A new catalog aims to help clinicians evaluate the daily challenges people with autism face, and the environment in which they live1.

The catalog is the result of an intensive international effort, initiated in 2012. It could lead to accommodations and treatments tailored to individuals on the spectrum.

Most clinicians diagnose autism based on criteria in the “Diagnostic and Statistical Manual of Mental Disorders” (DSM-5) or the “International Classification of Diseases” (ICD). Both manuals define autism using a checklist of features, such as problems with social skills and restrictive and repetitive behaviors.

But neither manual includes factors that detail how people on the spectrum may fare in their daily lives.

The new catalog aims to fill this gap. It comprises more than 100 ‘core sets,’ or categories, of behaviors, abilities and environmental factors. These include sleep habits, hygiene practices, family support and access to education or employment.

Some of the core sets for autism also highlight abilities such as an exquisite memory for detail.

“There is at least a large minority of [people with autism] who have strengths,” says lead investigator Sven Bölte, professor of child and adolescent psychiatric science at the Karolinska Institutet in Stockholm. “In the long run, [the core sets] give a little bit more balanced picture of the phenomenon.”

The catalog does not replace the DSM-5 or ICD but rather complements them.

“There is now this more concise and international description that focuses more on function,” says Mayada Elsabbagh, assistant professor of neurology at McGill University in Montreal, who was not involved in the study. “It’s about time.”

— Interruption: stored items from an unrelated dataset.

Definition from_byte (byte : Z) : option t :=
  match byte with
  | 0x00 => Some Pool | 0x0D => Some NewFromArgs | 0x0E => Some FillFromArgs
  | 0x0F => Some FromSliceArgs | 0x10 => Some Argmin | 0x11 => Some Nansum | 0x12 => Some Nanmean
  | 0x13 => Some BinopFromArgs | 0x14 => Some UnopFromArgs | 0x15 => Some MatmulFromArgs
  | 0x16 => Some ReduceFromArgs | 0x17 => Some ReshapeFromArgs | 0x18 => Some TransposeFromArgs
  | 0x19 => Some SliceFromArgs | 0x1A => Some GetElementFromArgs
  | 0x1B => Some SetElementFromArgs | 0x20 => Some Gather | 0x21 => Some Permute
  | 0x22 => Some Flip | 0x23 => Some Roll | 0x30 => Some Solve | 0x31 => Some Lstsq
  | 0x32 => Some TriSolve | 0x40 => Some QR | 0x41 => Some SVD | 0x42 => Some LU
  | 0x43 => Some Eig | 0x44 => Some EigSymmetric | 0x45 => Some Schur | 0x60 => Some Det
  | 0x61 => Some Rank | 0x62 => Some Cond | 0x63 => Some Trace | 0x64 => Some Norm
  | 0x70 => Some Kron | 0x71 => Some Cross | 0x72 => Some Contract | 0x73 => Some MatrixPower
  | 0x74 => Some Expm | 0x75 => Some Logm | 0x76 => Some Inverse | 0x77 => Some Rfft
  | 0x78 => Some Irfft | 0x79 => Some ComplexMul | 0x7A => Some ComplexPow | 0x7B => Some SsmScan
  | 0x7C => Some Uniform | 0x7D => Some Bincount | 0x7E => Some GatherNd
  | 0x7F => Some ArangeUsize | 0x80 => Some Repeat | 0x81 => Some Tanh | 0x82 => Some SumAll
  | 0x83 => Some FromArray | 0x84 => Some IsTraining | 0x85 => Some RandomFloat01
  | 0x86 => Some MaskedSelect | 0x87 => Some LeakyRelu | 0x88 => Some Diag | 0x89 => Some Triu
  | 0x8A => Some Tril | 0x8B => Some Nonzero | 0x8C => Some OneHot | 0x8D => Some Split
  | 0x8E => Some SplitAt | 0x8F => Some GetScalar | 0x90 => Some TokenizerLoadBpe
  | 0x91 => Some TokenizerLoadPretrained | 0x92 => Some TokenizerEncode
  | 0x93 => Some TokenizerDecode | 0x94 => Some TokenizerLoadSpm
  | 0x95 => Some TokenizerSpmEncode | 0x96 => Some TokenizerSpmDecode | 0xA0 => Some SampleTopP
  | 0xA1 => Some SampleTemperature | 0xA2 => Some PagedAttention | 0xB0 => Some ParseToolCall
  | 0xB1 => Some FormatValue | 0xB2 => Some TensorFromSliceUsize | 0xB3 => Some QuantizedMatmul
  | 0xB4 => Some TensorNorm | 0xB5 => Some GenerateRequestId | 0xB6 => Some JsonSchemaToJson
  | 0xB7 => Some FunctionSchemaToJson | 0xB8 => Some ParseFunctionCalls | 0xC0 => Some AllReduce
  | 0xC1 => Some AllGather | 0xC2 => Some Broadcast | 0xC3 => Some ReduceScatter
  | 0xC4 => Some Barrier | 0xC5 => Some PmapPsum | 0xC6 => Some PmapPmean | 0xC7 => Some PmapPmax
  | 0xC8 => Some PmapAllGather | 0xC9 => Some VmapTransform | 0xCA => Some PmapTransform
  | 0xCB => Some DistWorldGroup | 0xCC => Some DistNewGroup | 0xCD => Some DistGetRank
  | 0xCE => Some P2PSend | 0xCF => Some P2PRecv | 0xD0 => Some CollectiveGather
  | 0xD1 => Some CollectiveScatter | 0xD2 => Some BucketGradients | 0xD3 => Some GetGrad
  | 0xD4 => Some SetGrad | 0xD5 => Some ModuleBackward | 0xD6 => Some MeshSelect
  | 0xD7 => Some ActorNewId | 0xD8 => Some RdmaCreateRef | 0xD9 => Some RdmaFetch
  | 0xDA => Some RdmaWrite | 0xDB => Some RdmaCheckValid | 0xDC => Some Unsqueeze
  | 0xDD => Some SetScalar | 0xDE => Some Contiguous | 0xDF => Some ToDevice
  | 0xE0 => Some RegexFindAll | 0xE1 => Some RegexReplaceAll | 0xE2 => Some RegexIsMatch
  | 0xE3 => Some RegexSplit | 0xE4 => Some Arange | 0xE5 => Some Linspace | 0xE6 => Some Rand
  | 0xE7 => Some Clone | 0xE8 => Some Identity | 0xE9 => Some Index | 0xEA => Some Concat
  | 0xEB => Some Stack | 0xEC => Some BroadcastToShape | 0xED => Some Squeeze | 0xEE => Some Cmp
  | 0xEF => Some Where | 0xF0 => Some Clamp | 0xF1 => Some Cast | 0xF2 => Some MaskedFill
  | 0xF3 => Some Lerp | 0xF4 => Some Dot | 0xF5 => Some Conv | 0xF6 => Some BatchMatmul
  | 0xF7 => Some Einsum | 0xF8 => Some Outer | 0xF9 => Some Cholesky | 0xFA => Some Argmax
  | 0xFB => Some Topk | 0xFC => Some Cumulative | 0xFD => Some Softmax | 0xFE => Some LayerNorm
  | 0xFF => Some BatchNorm
  | _ => None
  end.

The autism core sets add to the “International Classification of Functioning, Disability and Health” (ICF), a growing list of function-based descriptions of conditions such as cerebral palsy and depression. The ICF is compiled by the World Health Organization.

Common ground:

Bölte and researchers from 43 countries homed in on the core sets relevant to autism in stages. They conducted a literature review of studies of daily living skills and outcomes in people with autism. Next, they surveyed 225 autism experts about these factors.

The team then interviewed 90 people with autism and their caregivers. Finally, they studied the daily living skills of 122 people with autism from 10 countries.

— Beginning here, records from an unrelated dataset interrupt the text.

(* ===== verification/InstructionEncode.v ===== *)
(** * Encoding of instructions

    [encode_instruction] of [verum_vbc/src/bytecode.rs].  An arm is the sequence
    of its writes; the match is split at the headings of the source, each part a
    function that answers the variants of its section. *)

From S2P Require Import Prelude Words Encoding TypeRefs Opcodes Instruction.

(** ** Writes *)

(** What a statement appends to the output vector. *)
Definition writer : Type := bytes → bytes.

Definition then_write (e e' : writer) : writer := λ output, e' (e output).
Notation "e |> e'" := (then_write e e') (at level 62, right associativity).

Definition push (byte : Z) : writer := λ output, output ++ [byte].
Definition push_op (opcode : Opcode.t) : writer := push (Opcode.to_byte opcode).
Definition push_ext (sub_op : ExtendedSubOpcode.t) : writer := push (ExtendedSubOpcode.to_byte sub_op).
Definition push_gpu (sub_op : GpuSubOpcode.t) : writer := push (GpuSubOpcode.to_byte sub_op).
Definition push_tensor (sub_op : TensorSubOpcode.t) : writer := push (TensorSubOpcode.to_byte sub_op).
Definition push_tensor_ext (sub_op : TensorExtSubOpcode.t) : writer :=
  push (TensorExtSubOpcode.to_byte sub_op).
Definition extend (slice : bytes) : writer := λ output, output ++ slice.
Definition for_each {A} (l : list A) (write : A → writer) : writer :=
  λ output, fold_left (λ output x, write x output) l output.
Definition when (b : bool) (write : writer) : writer := if b then write else λ output, output.
Definition if_some {A} (o : option A) (write : A → writer) : writer :=
  match o with Some a => write a | None => λ output, output end.
Definition put_signed_varint (v : Z) : writer := λ output, (encode_signed_varint v output).1.
Definition encode_reg3 (r : reg3) : writer :=
  let '(x, y, z) := r in encode_reg x |> encode_reg y |> encode_reg z.

Definition encode_escaped_tensor_header (sub_op : TensorExtSubOpcode.t) (operand_size : nat) : writer :=
  push_op Opcode.TensorExtended |> push 0xFF |> put_varint (Z.of_nat (1 + operand_size))
  |> push_tensor_ext sub_op.

(** The capture types of a closure, each behind a presence byte. *)
Definition encode_capture_types (types : list (option TypeRef)) : writer :=
  put_len types |> for_each types (λ ty, push (Z.b2z (is_some ty)) |> if_some ty encode_type_ref).

Definition enumerate_sub_op (backend : u8) : GpuSubOpcode.t :=
  match backend with
  | 0 => GpuSubOpcode.EnumerateCuda
  | 1 => GpuSubOpcode.EnumerateMetal
  | 2 => GpuSubOpcode.EnumerateRocm
  | 3 => GpuSubOpcode.EnumerateVulkan
  | _ => GpuSubOpcode.EnumerateCuda
  end.

(** The first section that answers. *)
Fixpoint first_some {A B} (a : A) (fs : list (A → option B)) : option B :=
  match fs with
  | [] => None
  | f :: fs => match f a with Some b => Some b | None => first_some a fs end
  end.

(** ** Opcodes of the operation codes *)

Definition binary_int_op_to_opcode (op : BinaryIntOp.t) : Opcode.t :=
  match op with
  | BinaryIntOp.Add => Opcode.AddI | BinaryIntOp.Sub => Opcode.SubI
  | BinaryIntOp.Mul => Opcode.MulI | BinaryIntOp.Div => Opcode.DivI
  | BinaryIntOp.Mod => Opcode.ModI | BinaryIntOp.Pow => Opcode.PowI
  | BinaryIntOp.UDiv => Opcode.UDivI | BinaryIntOp.UMod => Opcode.UModI
  end.

Definition binary_float_op_to_opcode (op : BinaryFloatOp.t) : Opcode.t :=
  match op with
  | BinaryFloatOp.Add => Opcode.AddF | BinaryFloatOp.Sub => Opcode.SubF
  | BinaryFloatOp.Mul => Opcode.MulF | BinaryFloatOp.Div => Opcode.DivF
  | BinaryFloatOp.Pow => Opcode.PowF | BinaryFloatOp.Mod => Opcode.ModF
  end.

Definition binary_generic_op_to_opcode (op : BinaryGenericOp.t) : Opcode.t :=
  match op with
  | BinaryGenericOp.Add => Opcode.AddG | BinaryGenericOp.Sub => Opcode.SubG
  | BinaryGenericOp.Mul => Opcode.MulG | BinaryGenericOp.Div => Opcode.DivG
  end.

Definition unary_int_op_to_opcode (op : UnaryIntOp.t) : Opcode.t :=
  match op with
  | UnaryIntOp.Neg => Opcode.NegI | UnaryIntOp.Abs => Opcode.AbsI | UnaryIntOp.Inc => Opcode.Inc
  | UnaryIntOp.Dec => Opcode.Dec
  end.

Definition bitwise_op_to_opcode (op : BitwiseOp.t) : Opcode.t :=
  match op with
  | BitwiseOp.And => Opcode.Band | BitwiseOp.Or => Opcode.Bor | BitwiseOp.Xor => Opcode.Bxor
  | BitwiseOp.Not => Opcode.Bnot | BitwiseOp.Shl => Opcode.Shl | BitwiseOp.Shr => Opcode.Shr
  | BitwiseOp.Ushr => Opcode.Ushr
  end.

Definition cmp_int_op_to_opcode (op : CompareOp.t) : Opcode.t :=
  match op with
  | CompareOp.Eq => Opcode.EqI | CompareOp.Ne => Opcode.NeI | CompareOp.Lt => Opcode.LtI
  | CompareOp.Le => Opcode.LeI | CompareOp.Gt => Opcode.GtI | CompareOp.Ge => Opcode.GeI
  end.

Definition cmp_float_op_to_opcode (op : CompareOp.t) : Opcode.t :=
  match op with
  | CompareOp.Eq => Opcode.EqF | CompareOp.Ne => Opcode.NeF | CompareOp.Lt => Opcode.LtF
  | CompareOp.Le => Opcode.LeF | CompareOp.Gt => Opcode.GtF | CompareOp.Ge => Opcode.GeF
  end.

Definition jmp_cmp_op_to_opcode (op : CompareOp.t) : Opcode.t :=
  match op with
  | CompareOp.Eq => Opcode.JmpEq | CompareOp.Ne => Opcode.JmpNe | CompareOp.Lt => Opcode.JmpLt
  | CompareOp.Le => Opcode.JmpLe | CompareOp.Gt => Opcode.JmpGt | CompareOp.Ge => Opcode.JmpGe
  end.

(** ** The arms *)

Definition encode_data_movement (instr : Instruction.t) : option writer :=
  match instr with
  | Instruction.Mov dst src => Some (push_op Opcode.Mov |> encode_reg dst |> encode_reg src)
  | Instruction.SetCallWitness type_args =>
      Some (push_op Opcode.Extended |> push_ext ExtendedSubOpcode.SetCallWitness
       |> put_len type_args |> for_each type_args encode_type_ref)
  | Instruction.BindMethodReceiver type_ref =>
      Some (push_op Opcode.Extended |> push_ext ExtendedSubOpcode.BindMethodReceiver
       |> encode_type_ref type_ref)
  | Instruction.TypeResource dst type_ref =>
      Some (push_op Opcode.Extended |> push_ext ExtendedSubOpcode.TypeResource
       |> encode_reg dst |> encode_type_ref type_ref)
  | Instruction.DropTyped src type_ref =>
      Some (push_op Opcode.Extended |> push_ext ExtendedSubOpcode.DropTyped |> encode_reg src
       |> encode_type_ref type_ref)
  | Instruction.LoadK dst const_id =>
      Some (push_op Opcode.LoadK |> encode_reg dst |> put_varint const_id)
  | Instruction.LoadI dst value =>
      Some (push_op Opcode.LoadI |> encode_reg dst |> put_signed_varint value)
  | Instruction.LoadF dst value =>
      Some (push_op Opcode.LoadF |> encode_reg dst |> encode_f64 value)
  | Instruction.LoadTrue dst => Some (push_op Opcode.LoadTrue |> encode_reg dst)
  | Instruction.LoadFalse dst => Some (push_op Opcode.LoadFalse |> encode_reg dst)
  | Instruction.LoadUnit dst => Some (push_op Opcode.LoadUnit |> encode_reg dst)
  | Instruction.LoadT dst type_ref =>
      Some (push_op Opcode.LoadT |> encode_reg dst |> encode_type_ref type_ref)
  | Instruction.TypeLayout dst type_ref property =>
      Some (push_op Opcode.Extended |> push_ext ExtendedSubOpcode.TypeLayout |> encode_reg dst
       |> push (LayoutProperty.to_byte property) |> encode_type_ref type_ref)
  | Instruction.LoadSmallI dst value =>
      Some (push_op Opcode.LoadSmallI |> encode_reg dst |> push (wrap 8 value))
  | _ => None
  end.

Definition encode_type_conversions (instr : Instruction.t) : option writer :=
  match instr with
  | Instruction.CvtIF dst src => Some (push_op Opcode.CvtIF |> encode_reg dst |> encode_reg src)
  | Instruction.CvtFI mode dst src =>
      Some (push_op Opcode.CvtFI |> push (FloatToIntMode.to_byte mode) |> encode_reg dst
       |> encode_reg src)
  | Instruction.CvtIC dst src => Some (push_op Opcode.CvtIC |> encode_reg dst |> encode_reg src)
  | Instruction.CvtCI dst src => Some (push_op Opcode.CvtCI |> encode_reg dst |> encode_reg src)
  | Instruction.CvtBI dst src => Some (push_op Opcode.CvtBI |> encode_reg dst |> encode_reg src)
  | Instruction.CvtToI dst src =>
      Some (push_op Opcode.CvtToI |> encode_reg dst |> encode_reg src)
  | Instruction.CvtToF dst src =>
      Some (push_op Opcode.CvtToF |> encode_reg dst |> encode_reg src)
  | _ => None
  end.

Definition encode_arithmetic (instr : Instruction.t) : option writer :=
  match instr with
  | Instruction.BinaryI op dst a b =>
      Some (push_op (binary_int_op_to_opcode op) |> encode_reg dst |> encode_reg a
       |> encode_reg b)
  | Instruction.BinaryF op dst a b =>
      Some (push_op (binary_float_op_to_opcode op) |> encode_reg dst |> encode_reg a
       |> encode_reg b)
  | Instruction.BinaryG op dst a b protocol_id =>
      Some (push_op (binary_generic_op_to_opcode op) |> encode_reg dst |> encode_reg a
       |> encode_reg b |> put_varint protocol_id)
  | Instruction.UnaryI op dst src =>
      Some (push_op (unary_int_op_to_opcode op) |> encode_reg dst |> encode_reg src)
  | Instruction.UnaryF op dst src =>
      Some (push_op Opcode.NegF |> push (UnaryFloatOp.to_byte op) |> encode_reg dst
       |> encode_reg src)
  | Instruction.Not dst src => Some (push_op Opcode.Not |> encode_reg dst |> encode_reg src)
  | Instruction.Bitwise op dst a b =>
      Some (push_op (bitwise_op_to_opcode op) |> encode_reg dst |> encode_reg a
       |> encode_reg b)
  | _ => None
  end.

Definition encode_comparison (instr : Instruction.t) : option writer :=
  match instr with
  | Instruction.CmpI op dst a b =>
      Some (push_op (cmp_int_op_to_opcode op) |> encode_reg dst |> encode_reg a
       |> encode_reg b)
  | Instruction.CmpF op dst a b =>
      Some (push_op (cmp_float_op_to_opcode op) |> encode_reg dst |> encode_reg a
       |> encode_reg b)
  | Instruction.CmpG eq dst a b protocol_id =>
      Some (push_op (if eq then Opcode.EqG else Opcode.CmpG) |> encode_reg dst |> encode_reg a
       |> encode_reg b |> put_varint protocol_id)
  | Instruction.CmpU sub_op dst a b =>
      Some (push_op Opcode.CmpExtended |> push (CmpSubOpcode.to_byte sub_op) |> encode_reg dst
       |> encode_reg a |> encode_reg b)
  | _ => None
  end.

Definition encode_control_flow (instr : Instruction.t) : option writer :=
  match instr with
  | Instruction.Jmp offset => Some (push_op Opcode.Jmp |> put_signed_varint offset)
  | Instruction.JmpIf cond offset =>
      Some (push_op Opcode.JmpIf |> encode_reg cond |> put_signed_varint offset)
  | Instruction.JmpNot cond offset =>
      Some (push_op Opcode.JmpNot |> encode_reg cond |> put_signed_varint offset)
  | Instruction.JmpCmp op a b offset =>
      Some (push_op (jmp_cmp_op_to_opcode op) |> encode_reg a |> encode_reg b
       |> put_signed_varint offset)
  | Instruction.Ret value => Some (push_op Opcode.Ret |> encode_reg value)
  | Instruction.RetV => Some (push_op Opcode.RetV)
  | Instruction.Call dst func_id args =>
      Some (push_op Opcode.Call |> encode_reg dst |> put_varint func_id
       |> encode_reg_range args)
  | Instruction.TailCall func_id args =>
      Some (push_op Opcode.TailCall |> put_varint func_id |> encode_reg_range args)
  | Instruction.CallM dst receiver method_id args =>
      Some (push_op Opcode.CallM |> encode_reg dst |> encode_reg receiver
       |> put_varint method_id |> encode_reg_range args)
  | _ => None
  end.

Definition encode_memory (instr : Instruction.t) : option writer :=
  match instr with
  | Instruction.New dst type_id field_count =>
      Some (push_op Opcode.New |> encode_reg dst |> put_varint type_id
       |> put_varint field_count)
  | Instruction.NewG dst type_id type_args =>
      Some (push_op Opcode.NewG |> encode_reg dst |> put_varint type_id
       |> encode_reg_vec type_args)
  | Instruction.GetF dst obj field_idx =>
      Some (push_op Opcode.GetF |> encode_reg dst |> encode_reg obj |> put_varint field_idx)
  | Instruction.SetF obj field_idx value =>
      Some (push_op Opcode.SetF |> encode_reg obj |> put_varint field_idx |> encode_reg value)
  | Instruction.GetE dst arr idx =>
      Some (push_op Opcode.GetE |> encode_reg dst |> encode_reg arr |> encode_reg idx)
  | Instruction.SetE arr idx value =>
      Some (push_op Opcode.SetE |> encode_reg arr |> encode_reg idx |> encode_reg value)
  | Instruction.Len dst arr type_hint =>
      Some (push_op Opcode.Len |> encode_reg dst |> encode_reg arr |> push type_hint)
  | _ => None
  end.

Definition encode_cbgr (instr : Instruction.t) : option writer :=
  match instr with
  | Instruction.Ref dst src => Some (push_op Opcode.Ref |> encode_reg dst |> encode_reg src)
  | Instruction.RefMut dst src =>
      Some (push_op Opcode.RefMut |> encode_reg dst |> encode_reg src)
  | Instruction.RefLocal dst src =>
      Some (push_op Opcode.RefLocal |> encode_reg dst |> encode_reg src)
  | Instruction.RefObj dst src =>
      Some (push_op Opcode.RefObj |> encode_reg dst |> encode_reg src)
  | Instruction.Deref dst ref_reg =>
      Some (push_op Opcode.Deref |> encode_reg dst |> encode_reg ref_reg)
  | Instruction.DerefMut ref_reg value =>
      Some (push_op Opcode.DerefMut |> encode_reg ref_reg |> encode_reg value)
  | Instruction.ChkRef ref_reg => Some (push_op Opcode.ChkRef |> encode_reg ref_reg)
  | Instruction.DropRef src => Some (push_op Opcode.DropRef |> encode_reg src)
  | Instruction.RefChecked dst src =>
      Some (push_op Opcode.RefChecked |> encode_reg dst |> encode_reg src)
  | Instruction.RefUnsafe dst src =>
      Some (push_op Opcode.RefUnsafe |> encode_reg dst |> encode_reg src)
  | _ => None
  end.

In September 2016, 20 autism researchers and health professionals representing 11 countries met in Stockholm to review the data.

They agreed on the ‘master list’ of 111 functions. The list includes cognitive skills such as memory and attention, the ability to perform everyday tasks such as housework, and environmental factors that might influence well-being, such as family support and social norms in the country of residence. The results appeared 29 January in Autism.

The new catalog gives researchers and clinicians a common vocabulary to describe how people with autism fare in their lives, says Megan Farley, senior psychologist at the University of Wisconsin-Madison’s Waisman Center, who was not involved in the research.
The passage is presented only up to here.